Work order: Write down, unchanged, the entries from the first line through the line holding "Definition inode_nextname (name". Include no other line.
+ + + + +
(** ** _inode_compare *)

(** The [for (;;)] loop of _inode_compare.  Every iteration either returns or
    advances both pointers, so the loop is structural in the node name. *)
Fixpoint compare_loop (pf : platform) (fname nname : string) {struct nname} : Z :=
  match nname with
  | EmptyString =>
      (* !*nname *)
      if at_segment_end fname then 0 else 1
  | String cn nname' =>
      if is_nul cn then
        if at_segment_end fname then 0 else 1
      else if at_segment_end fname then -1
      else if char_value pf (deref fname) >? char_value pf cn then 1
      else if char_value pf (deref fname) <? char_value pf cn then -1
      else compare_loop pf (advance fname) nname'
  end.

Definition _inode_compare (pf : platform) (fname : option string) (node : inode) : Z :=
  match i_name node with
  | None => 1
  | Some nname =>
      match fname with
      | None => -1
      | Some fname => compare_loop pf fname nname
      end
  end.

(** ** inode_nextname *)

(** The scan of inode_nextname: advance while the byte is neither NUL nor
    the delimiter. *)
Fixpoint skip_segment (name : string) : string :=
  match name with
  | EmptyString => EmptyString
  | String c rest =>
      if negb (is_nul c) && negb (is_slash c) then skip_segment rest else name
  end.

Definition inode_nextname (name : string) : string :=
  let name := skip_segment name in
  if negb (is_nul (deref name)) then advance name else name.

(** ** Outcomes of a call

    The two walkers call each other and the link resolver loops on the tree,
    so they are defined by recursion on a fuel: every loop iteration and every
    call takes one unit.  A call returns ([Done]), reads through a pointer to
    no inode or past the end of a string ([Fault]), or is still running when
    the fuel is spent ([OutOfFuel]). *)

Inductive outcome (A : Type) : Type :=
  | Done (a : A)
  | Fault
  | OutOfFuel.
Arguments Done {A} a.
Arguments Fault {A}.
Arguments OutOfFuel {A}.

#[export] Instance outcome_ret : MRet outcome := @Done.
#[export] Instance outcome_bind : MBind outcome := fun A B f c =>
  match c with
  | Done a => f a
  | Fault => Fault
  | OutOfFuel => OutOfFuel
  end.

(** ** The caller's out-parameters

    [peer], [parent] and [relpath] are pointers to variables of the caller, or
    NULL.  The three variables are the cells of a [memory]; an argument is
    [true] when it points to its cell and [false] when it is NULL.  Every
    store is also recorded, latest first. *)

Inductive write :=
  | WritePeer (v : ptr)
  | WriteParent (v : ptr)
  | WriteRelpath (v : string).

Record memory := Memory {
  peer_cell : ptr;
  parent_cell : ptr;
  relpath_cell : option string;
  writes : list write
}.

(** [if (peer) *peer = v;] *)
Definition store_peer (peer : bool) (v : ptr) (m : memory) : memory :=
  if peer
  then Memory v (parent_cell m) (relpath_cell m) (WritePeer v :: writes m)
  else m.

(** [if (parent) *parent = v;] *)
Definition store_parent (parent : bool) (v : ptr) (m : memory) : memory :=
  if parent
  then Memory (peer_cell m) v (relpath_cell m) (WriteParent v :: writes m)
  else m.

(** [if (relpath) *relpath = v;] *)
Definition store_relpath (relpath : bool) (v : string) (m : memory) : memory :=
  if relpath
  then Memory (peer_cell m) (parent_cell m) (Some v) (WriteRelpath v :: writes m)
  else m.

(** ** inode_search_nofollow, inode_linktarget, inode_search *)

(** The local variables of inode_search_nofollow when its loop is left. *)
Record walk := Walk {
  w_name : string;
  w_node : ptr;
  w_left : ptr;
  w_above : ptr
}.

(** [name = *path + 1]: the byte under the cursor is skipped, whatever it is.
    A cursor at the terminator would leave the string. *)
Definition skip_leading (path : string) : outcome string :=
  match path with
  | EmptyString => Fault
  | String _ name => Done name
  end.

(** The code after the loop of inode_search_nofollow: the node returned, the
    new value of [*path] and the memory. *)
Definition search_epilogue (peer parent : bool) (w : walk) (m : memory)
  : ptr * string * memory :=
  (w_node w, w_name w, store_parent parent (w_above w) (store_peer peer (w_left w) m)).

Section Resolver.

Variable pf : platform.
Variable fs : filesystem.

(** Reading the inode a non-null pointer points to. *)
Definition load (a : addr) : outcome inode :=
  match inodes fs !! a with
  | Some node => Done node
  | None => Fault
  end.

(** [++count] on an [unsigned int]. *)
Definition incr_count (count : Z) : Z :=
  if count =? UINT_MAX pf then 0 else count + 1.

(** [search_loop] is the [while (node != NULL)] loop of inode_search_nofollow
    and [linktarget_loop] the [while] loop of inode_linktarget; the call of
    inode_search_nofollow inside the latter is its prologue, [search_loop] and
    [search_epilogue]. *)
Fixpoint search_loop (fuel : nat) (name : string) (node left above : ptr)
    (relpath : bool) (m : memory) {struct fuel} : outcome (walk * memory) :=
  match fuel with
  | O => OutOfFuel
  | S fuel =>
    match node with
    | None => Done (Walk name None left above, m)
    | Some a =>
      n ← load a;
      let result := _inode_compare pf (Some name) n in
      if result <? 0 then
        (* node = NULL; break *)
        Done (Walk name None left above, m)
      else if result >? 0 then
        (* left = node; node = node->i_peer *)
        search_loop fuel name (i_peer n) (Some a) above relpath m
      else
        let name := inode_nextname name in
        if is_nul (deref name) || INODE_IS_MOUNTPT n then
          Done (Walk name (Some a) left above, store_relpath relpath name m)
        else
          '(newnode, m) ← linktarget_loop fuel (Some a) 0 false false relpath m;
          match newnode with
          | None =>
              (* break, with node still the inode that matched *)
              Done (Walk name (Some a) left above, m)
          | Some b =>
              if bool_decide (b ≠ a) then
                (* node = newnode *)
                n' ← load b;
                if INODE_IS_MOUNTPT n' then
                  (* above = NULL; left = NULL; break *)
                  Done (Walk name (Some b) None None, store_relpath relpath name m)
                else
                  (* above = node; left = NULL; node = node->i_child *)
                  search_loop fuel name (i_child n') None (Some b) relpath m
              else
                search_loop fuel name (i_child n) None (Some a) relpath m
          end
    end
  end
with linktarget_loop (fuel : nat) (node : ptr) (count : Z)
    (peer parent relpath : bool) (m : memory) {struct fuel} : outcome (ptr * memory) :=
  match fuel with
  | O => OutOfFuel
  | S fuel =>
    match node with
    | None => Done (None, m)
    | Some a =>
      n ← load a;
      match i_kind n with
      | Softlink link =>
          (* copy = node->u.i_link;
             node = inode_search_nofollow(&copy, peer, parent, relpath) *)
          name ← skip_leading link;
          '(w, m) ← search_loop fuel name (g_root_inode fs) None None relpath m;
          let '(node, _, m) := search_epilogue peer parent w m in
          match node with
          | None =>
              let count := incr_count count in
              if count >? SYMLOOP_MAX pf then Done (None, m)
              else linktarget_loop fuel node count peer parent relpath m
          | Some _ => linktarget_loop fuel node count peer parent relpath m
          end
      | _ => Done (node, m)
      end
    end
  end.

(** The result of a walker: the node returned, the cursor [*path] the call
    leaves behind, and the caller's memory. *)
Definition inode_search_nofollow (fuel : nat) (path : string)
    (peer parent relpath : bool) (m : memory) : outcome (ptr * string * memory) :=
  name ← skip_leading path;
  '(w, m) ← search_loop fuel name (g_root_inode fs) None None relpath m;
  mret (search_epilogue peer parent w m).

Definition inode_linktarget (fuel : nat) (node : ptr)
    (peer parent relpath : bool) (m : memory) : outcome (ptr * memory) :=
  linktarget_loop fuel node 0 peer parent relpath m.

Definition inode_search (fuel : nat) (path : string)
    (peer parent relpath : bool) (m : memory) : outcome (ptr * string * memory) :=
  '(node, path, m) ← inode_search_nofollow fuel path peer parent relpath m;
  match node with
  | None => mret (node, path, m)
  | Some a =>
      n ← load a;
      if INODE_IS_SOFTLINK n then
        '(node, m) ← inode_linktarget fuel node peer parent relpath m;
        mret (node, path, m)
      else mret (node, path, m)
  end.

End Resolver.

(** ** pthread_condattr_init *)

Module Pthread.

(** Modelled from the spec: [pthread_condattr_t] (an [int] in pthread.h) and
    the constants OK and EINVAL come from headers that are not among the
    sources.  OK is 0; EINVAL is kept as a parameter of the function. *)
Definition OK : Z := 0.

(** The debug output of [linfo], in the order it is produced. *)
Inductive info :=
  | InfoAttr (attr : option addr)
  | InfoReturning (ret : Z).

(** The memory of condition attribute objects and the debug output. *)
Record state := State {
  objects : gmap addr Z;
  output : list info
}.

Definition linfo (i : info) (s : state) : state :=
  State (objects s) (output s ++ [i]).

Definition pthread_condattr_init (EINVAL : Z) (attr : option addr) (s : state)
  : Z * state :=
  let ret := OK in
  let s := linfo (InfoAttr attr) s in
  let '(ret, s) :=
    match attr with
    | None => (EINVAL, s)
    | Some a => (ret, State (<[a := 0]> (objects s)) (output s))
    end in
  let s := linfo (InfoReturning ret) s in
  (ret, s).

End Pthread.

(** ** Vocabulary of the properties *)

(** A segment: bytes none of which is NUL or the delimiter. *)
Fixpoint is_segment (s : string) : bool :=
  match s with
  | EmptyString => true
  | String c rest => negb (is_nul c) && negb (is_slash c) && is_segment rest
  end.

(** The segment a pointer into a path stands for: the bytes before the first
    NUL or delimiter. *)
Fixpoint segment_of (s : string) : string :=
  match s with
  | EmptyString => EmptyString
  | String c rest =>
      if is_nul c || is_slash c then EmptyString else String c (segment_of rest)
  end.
+ + + + +
Response:
(** ** _inode_compare *)

(** The [for (;;)] loop of _inode_compare.  Every iteration either returns or
    advances both pointers, so the loop is structural in the node name. *)
Fixpoint compare_loop (pf : platform) (fname nname : string) {struct nname} : Z :=
  match nname with
  | EmptyString =>
      (* !*nname *)
      if at_segment_end fname then 0 else 1
  | String cn nname' =>
      if is_nul cn then
        if at_segment_end fname then 0 else 1
      else if at_segment_end fname then -1
      else if char_value pf (deref fname) >? char_value pf cn then 1
      else if char_value pf (deref fname) <? char_value pf cn then -1
      else compare_loop pf (advance fname) nname'
  end.

Definition _inode_compare (pf : platform) (fname : option string) (node : inode) : Z :=
  match i_name node with
  | None => 1
  | Some nname =>
      match fname with
      | None => -1
      | Some fname => compare_loop pf fname nname
      end
  end.

(** ** inode_nextname *)

(** The scan of inode_nextname: advance while the byte is neither NUL nor
    the delimiter. *)
Fixpoint skip_segment (name : string) : string :=
  match name with
  | EmptyString => EmptyString
  | String c rest =>
      if negb (is_nul c) && negb (is_slash c) then skip_segment rest else name
  end.

Definition inode_nextname (name : string) : string :=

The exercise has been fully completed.